◆ **Work to be completed**: Each line of the data should be repeated precisely.

Records drawn from a dataset
-- -- --

Lemma findCsummedArg_ok parents arg buf a : map_Forall (λ _ a, sized a) parents →
  findCsummedArg tbl h parents arg buf = Ret a → sized a.
Proof.
  intros Hm. unfold findCsummedArg. case_bool_decide.
  - destruct (parents !! argId arg) as [p|] eqn:Ep; [|done]. intros [= <-]. by apply (Hm _ _ Ep).
  - apply findParent_ok; [done|]. intros p Hp. by apply (Hm _ _ Hp).
Qed.

Lemma csumAdd_ok m arg chunks : Forall csumOK m → csumOK (arg, chunks) → Forall csumOK (csumAdd m arg chunks).
Proof.
  intros Hm He. unfold csumAdd. apply Forall_app. split; [|by apply Forall_singleton].
  rewrite Forall_forall in *. intros e [_ Hin]%list_elem_of_filter. by apply Hm.
Qed.

Lemma inetCsums_ok parents args m uses r : map_Forall (λ _ a, sized a) parents →
  Forall (λ a, isCsum a ∧ sized a) args → Forall csumOK m →
  inetCsums tbl h parents args m uses = Ret r → Forall csumOK r.1.
Proof.
  intros Hp Ha. revert m uses. induction Ha as [|arg args [Hc Hs] Ha IH]; intros m uses Hm; cbn [inetCsums];
    [by intros [= <-]|].
  intros (bp & _ & (cs & Hf & Hr)%bind_ret_inv)%bind_ret_inv. revert Hr. apply IH. apply csumAdd_ok; [done|].
  split; [done|]. split; [done|]. split; [|simpl; lia]. apply Forall_singleton. by eapply findCsummedArg_ok.
Qed.

Lemma swap16_u64 v : isU64 (swap16 v).
Proof. rewrite swap16_rev. pose proof (revBytes_range 2 v). unfold isU64. simpl in *. lia. Qed.

Lemma swap32_u64 v : isU64 (swap32 v).
Proof. rewrite swap32_rev. pose proof (revBytes_range 4 v). unfold isU64. simpl in *. lia. Qed.

Lemma pseudoCsums_ok parents src dst args m uses r : map_Forall (λ _ a, sized a) parents → sized src → sized dst →
  Forall (λ a, isCsum a ∧ sized a) args → Forall csumOK m →
  pseudoCsums tbl h parents src dst args m uses = Ret r → Forall csumOK r.1.
Proof.
  intros Hp Hsrc Hdst Ha. revert m uses. induction Ha as [|arg args [Hc Hs] Ha IH]; intros m uses Hm;
    cbn [pseudoCsums]; [by intros [= <-]|].
  intros (bp & _ & (cs & Hf & (size & _ & (info & Hi & Hr)%bind_ret_inv)%bind_ret_inv)%bind_ret_inv)%bind_ret_inv.
  apply findCsummedArg_ok in Hf; [|done]. revert Hr. apply IH. apply csumAdd_ok; [done|].
  split; [done|]. split; [done|].
  case_bool_decide; apply bind_ret_inv in Hi as (z & _ & Hi); injection Hi as <-; (split; [|simpl; lia]);
    repeat constructor; try done; try apply swap16_u64; try apply swap32_u64; unfold isU64; lia.
Qed.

-- -- --

◆ **Answer below**:
Lemma findCsummedArg_ok parents arg buf a : map_Forall (λ _ a, sized a) parents →
  findCsummedArg tbl h parents arg buf = Ret a → sized a.
Proof.
  intros Hm. unfold findCsummedArg. case_bool_decide.
  - destruct (parents !! argId arg) as [p|] eqn:Ep; [|done]. intros [= <-]. by apply (Hm _ _ Ep).
  - apply findParent_ok; [done|]. intros p Hp. by apply (Hm _ _ Hp).
Qed.

Lemma csumAdd_ok m arg chunks : Forall csumOK m → csumOK (arg, chunks) → Forall csumOK (csumAdd m arg chunks).
Proof.
  intros Hm He. unfold csumAdd. apply Forall_app. split; [|by apply Forall_singleton].
  rewrite Forall_forall in *. intros e [_ Hin]%list_elem_of_filter. by apply Hm.
Qed.

Lemma inetCsums_ok parents args m uses r : map_Forall (λ _ a, sized a) parents →
  Forall (λ a, isCsum a ∧ sized a) args → Forall csumOK m →
  inetCsums tbl h parents args m uses = Ret r → Forall csumOK r.1.
Proof.
  intros Hp Ha. revert m uses. induction Ha as [|arg args [Hc Hs] Ha IH]; intros m uses Hm; cbn [inetCsums];
    [by intros [= <-]|].
  intros (bp & _ & (cs & Hf & Hr)%bind_ret_inv)%bind_ret_inv. revert Hr. apply IH. apply csumAdd_ok; [done|].
  split; [done|]. split; [done|]. split; [|simpl; lia]. apply Forall_singleton. by eapply findCsummedArg_ok.
Qed.

Lemma swap16_u64 v : isU64 (swap16 v).
Proof. rewrite swap16_rev. pose proof (revBytes_range 2 v). unfold isU64. simpl in *. lia. Qed.

Lemma swap32_u64 v : isU64 (swap32 v).
Proof. rewrite swap32_rev. pose proof (revBytes_range 4 v). unfold isU64. simpl in *. lia. Qed.

Lemma pseudoCsums_ok parents src dst args m uses r : map_Forall (λ _ a, sized a) parents → sized src → sized dst →
  Forall (λ a, isCsum a ∧ sized a) args → Forall csumOK m →
  pseudoCsums tbl h parents src dst args m uses = Ret r → Forall csumOK r.1.
Proof.
  intros Hp Hsrc Hdst Ha. revert m uses. induction Ha as [|arg args [Hc Hs] Ha IH]; intros m uses Hm;
    cbn [pseudoCsums]; [by intros [= <-]|].
  intros (bp & _ & (cs & Hf & (size & _ & (info & Hi & Hr)%bind_ret_inv)%bind_ret_inv)%bind_ret_inv)%bind_ret_inv.
  apply findCsummedArg_ok in Hf; [|done]. revert Hr. apply IH. apply csumAdd_ok; [done|].
  split; [done|]. split; [done|].
  case_bool_decide; apply bind_ret_inv in Hi as (z & _ & Hi); injection Hi as <-; (split; [|simpl; lia]);
    repeat constructor; try done; try apply swap16_u64; try apply swap32_u64; unfold isU64; lia.
Qed.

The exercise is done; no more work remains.